Younes Laurent, Arrate Felipe, Miller Michael I
Center for Imaging Science, The Johns Hopkins University, 3400N Charles St., Baltimore, MD 21218, USA.
Neuroimage. 2009 Mar;45(1 Suppl):S40-50. doi: 10.1016/j.neuroimage.2008.10.050. Epub 2008 Nov 12.

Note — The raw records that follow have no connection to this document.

(** Sorting entries with distinct well-formed versions makes them strictly descend. *)
Lemma sort_entries_descend l :
  Forall (fun e => wf_version (e_version e)) l -> NoDup (map e_version l) ->
  StronglySorted (fun a b => ver_lt (e_version b) (e_version a)) (sort_entries l).
Proof.
  intros Hwf Hnd. unfold sort_entries.
  assert (Ho : ordered higher (isort higher l)).
  { apply (isort_ordered_on _ (fun e => wf_version (e_version e))); [| |done].
    - intros x y Hx Hy. unfold higher. rewrite !Z.leb_le.
      destruct (Compare_cases _ _ Hx Hy) as [[H ->]|[[E ->]|[H ->]]]; [right|by left|by left].
      apply (Compare_gt _ _ Hy Hx) in H. lia.
    - intros x y z Hx Hy Hz. unfold higher. rewrite !Z.leb_le. intros H1 H2.
      destruct (Z.lt_ge_cases (Compare (e_version x) (e_version z)) 0) as [Hlt|]; [|done].
      apply (Compare_lt _ _ Hx Hz) in Hlt.
      assert (~ ver_lt (e_version x) (e_version y)) as N1 by (rewrite <- Compare_lt by done; lia).
      assert (~ ver_lt (e_version y) (e_version z)) as N2 by (rewrite <- Compare_lt by done; lia).
      exfalso. apply N1.
      destruct (Compare_cases _ _ Hy Hz) as [[H _]|[[E _]|[H _]]]; [done|by rewrite E|by etransitivity]. }
  assert (Hwf' : Forall (fun e => wf_version (e_version e)) (isort higher l)) by (by rewrite isort_perm).
  assert (Hnd' : NoDup (map e_version (isort higher l))) by (by rewrite isort_perm).
  clear Hwf Hnd. induction Ho as [|x l' Ho IH Hx]; [constructor|].
  inversion Hwf'; subst. inversion Hnd' as [|?? Hn Hnd'']; subst. constructor; [by apply IH|].
  rewrite Forall_forall in *. intros y Hy. specialize (Hx y Hy). unfold higher in Hx. rewrite Z.leb_le in Hx.
  assert (wf_version (e_version y)) by auto. assert (wf_version (e_version x)) by done.
  apply (Compare_gt (e_version x) (e_version y)); [done..|].
  assert (Compare (e_version x) (e_version y) <> 0)%Z; [|lia].
  intros E. apply (Compare_eq (e_version x) (e_version y)) in E; [|done..].
  apply Hn. rewrite E. by apply list_elem_of_fmap_2.
Qed.

Lemma descend_NoDup l :
  StronglySorted (fun a b => ver_lt (e_version b) (e_version a)) l -> NoDup (map e_version l).
Proof.
  induction 1 as [|x l Hl IH Hx]; cbn; constructor; [|done].
  intros Hin. apply list_elem_of_fmap in Hin as (y & E & Hy). rewrite Forall_forall in Hx.
  specialize (Hx y Hy). rewrite E in Hx. by apply (irreflexivity ver_lt) in Hx.
Qed.

Lemma filter_snoc {A} (f : A -> bool) l x :
  List.filter f (l ++ [x]) = List.filter f l ++ if f x then [x] else [].
Proof. by rewrite List.filter_app. Qed.

Lemma add_ok c docs o source c' :
  cat_ok c docs -> add c o source = Ok c' -> cat_ok c' (docs ++ [(o, source)]).
Proof.
  intros Hc. unfold add. destruct (object_version o) as [v|] eqn:Hv; [|done].
  set (kind := tm_Kind (GetTypeMeta o)). set (name := om_Name (GetMeta o)).
  change (default [] (default ∅ (c !! kind) !! name)) with (entries c kind name).
  destruct (find_first _ (entries c kind name)) as [e|] eqn:Hf; [done|]. intros [= <-] k n.
  apply find_first_none in Hf. rewrite entries_insert, filter_snoc.
  unfold same_key at 2. cbn [fst]. fold kind name.
  destruct (Hc k n) as (Hp & Hver & Hs).
  rewrite (String.eqb_sym kind k), (String.eqb_sym name n).
  destruct (String.eqb_spec k kind) as [->|Nk]; cbn [andb]; [|by rewrite app_nil_r].
  destruct (String.eqb_spec n name) as [->|Nn]; [|by rewrite app_nil_r].
  set (e := mkEntry v o source).
  assert (Hwf : Forall (fun e => wf_version (e_version e)) (entries c kind name ++ [e])).
  { apply Forall_app. split; [|apply Forall_singleton; exact (object_version_wf o _ Hv)].
    eapply Forall_impl; [exact Hver|]. intros x Hx. exact (object_version_wf (e_obj x) _ Hx). }
  assert (Hnd : NoDup (map e_version (entries c kind name ++ [e]))).
  { rewrite map_app. apply NoDup_app. split; [by apply descend_NoDup|]. split; [|apply NoDup_singleton].
    intros w Hw Hwe. apply list_elem_of_singleton in Hwe as ->.
    apply list_elem_of_fmap in Hw as (x & E & Hx). rewrite Forall_forall in Hf. specialize (Hf x Hx). cbn in Hf.
    apply Forall_app in Hwf as [Hwf1 Hwf2]. rewrite Forall_forall in Hwf1. inversion Hwf2; subst.
    apply Z.eqb_neq in Hf. apply Hf, Compare_eq; [by apply Hwf1|done|]. by rewrite <- E. }
  split; [|split].
  - unfold sort_entries. rewrite isort_perm, map_app, Hp. done.
  - unfold sort_entries. rewrite isort_perm. apply Forall_app. split; [done|]. by repeat constructor.
  - by apply sort_entries_descend.
Qed.
(** ** Plugins *)

(** The contracts a connector plugin says it implements, against its connector. *)
Definition check_implements (m : ConnectorManifest) (r : Report) (ref : string) : Report :=
  match Contract v_cat ref with
  | Err err =>
      add_finding StageResolve SeverityError "spec.implements" (Msg "slot contract %q: %v" [FStr ref; FErr err]) r
  | Ok c => fst (satisfies r "spec.implements" c m)
  end.

(** After schema validation. *)
Definition plugin_stages (r : Report) (p : Plugin) : Report :=
  let s := p_Spec p in
  let r :=
    if String.eqb (ps_Runtime s) PluginRuntimeWasm && negb (has_prefix "turgon:stack/" (ps_World s)) then
      add_finding StageContract SeverityError "spec.world"
        (Msg "wasm plugins must target a turgon:stack world, got %q" [FStr (ps_World s)]) r
    else if String.eqb (ps_Type s) PluginLogic then logicPlugin r p
    else r in
  if String.eqb (ps_Type s) PluginConnector then
    let (name, con) := ParseRef (ps_Connector s) in
    match Connector v_cat name con with
    | Err err => raise 3 (add_finding StageResolve SeverityError "spec.connector" (Msg "%v" [FErr err]) r)
    | Ok m => fold_left (check_implements m) (ps_Implements s) r
    end
  else r.

(** [Plugin]; the deferred [finish] runs on every return. *)
Definition verify_plugin (p : Plugin) : Report :=
  finish (match schema (newReport (OPlugin p)) (OPlugin p) with
          | (r, false) => r
          | (r, true) => plugin_stages r p
          end).

(** [v.cat.Plugin(v1alpha1.ParseRef(ref))]. *)
Definition plugin_of_ref (ref : string) : result Plugin :=
  let (name, con) := ParseRef ref in get_Plugin v_cat name con.

(** The events extensions publish to each other, added to those emitted. *)
Definition published (refs : list string) (events : gset string) : gset string :=
  fold_left (fun events ref => match plugin_of_ref ref with Ok p => addPublished events p | Err _ => events end)
    refs events.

One of the main purposes in computational anatomy is the measurement and statistical study of anatomical variations in organs, notably in the brain or the heart. Over the last decade, our group has progressively developed several approaches for this problem, all related to the Riemannian geometry of groups of diffeomorphisms and the shape spaces on which these groups act. Several important shape evolution equations that are now used routinely in applications have emerged over time. Our goal in this paper is to provide an overview of these equations, placing them in their theoretical context, and giving examples of applications in which they can be used. We introduce the required theoretical background before discussing several classes of equations of increasingly complexity. These equations include energy minimizing evolutions deriving from Riemannian gradient descent, geodesics, parallel transport and Jacobi fields.
计算解剖学的主要目的之一是对器官的解剖变异进行测量和统计研究,尤其是大脑或心脏的解剖变异。在过去十年中,我们团队针对这个问题逐步开发了几种方法,所有这些方法都与微分同胚群的黎曼几何以及这些群作用的形状空间有关。随着时间的推移,出现了几个现在在应用中经常使用的重要形状演化方程。本文的目标是对这些方程进行概述,将它们置于理论背景中,并给出可以使用它们的应用示例。在讨论几类复杂度不断增加的方程之前,我们先介绍所需的理论背景。这些方程包括源自黎曼梯度下降、测地线、平行移动和雅可比场的能量最小化演化。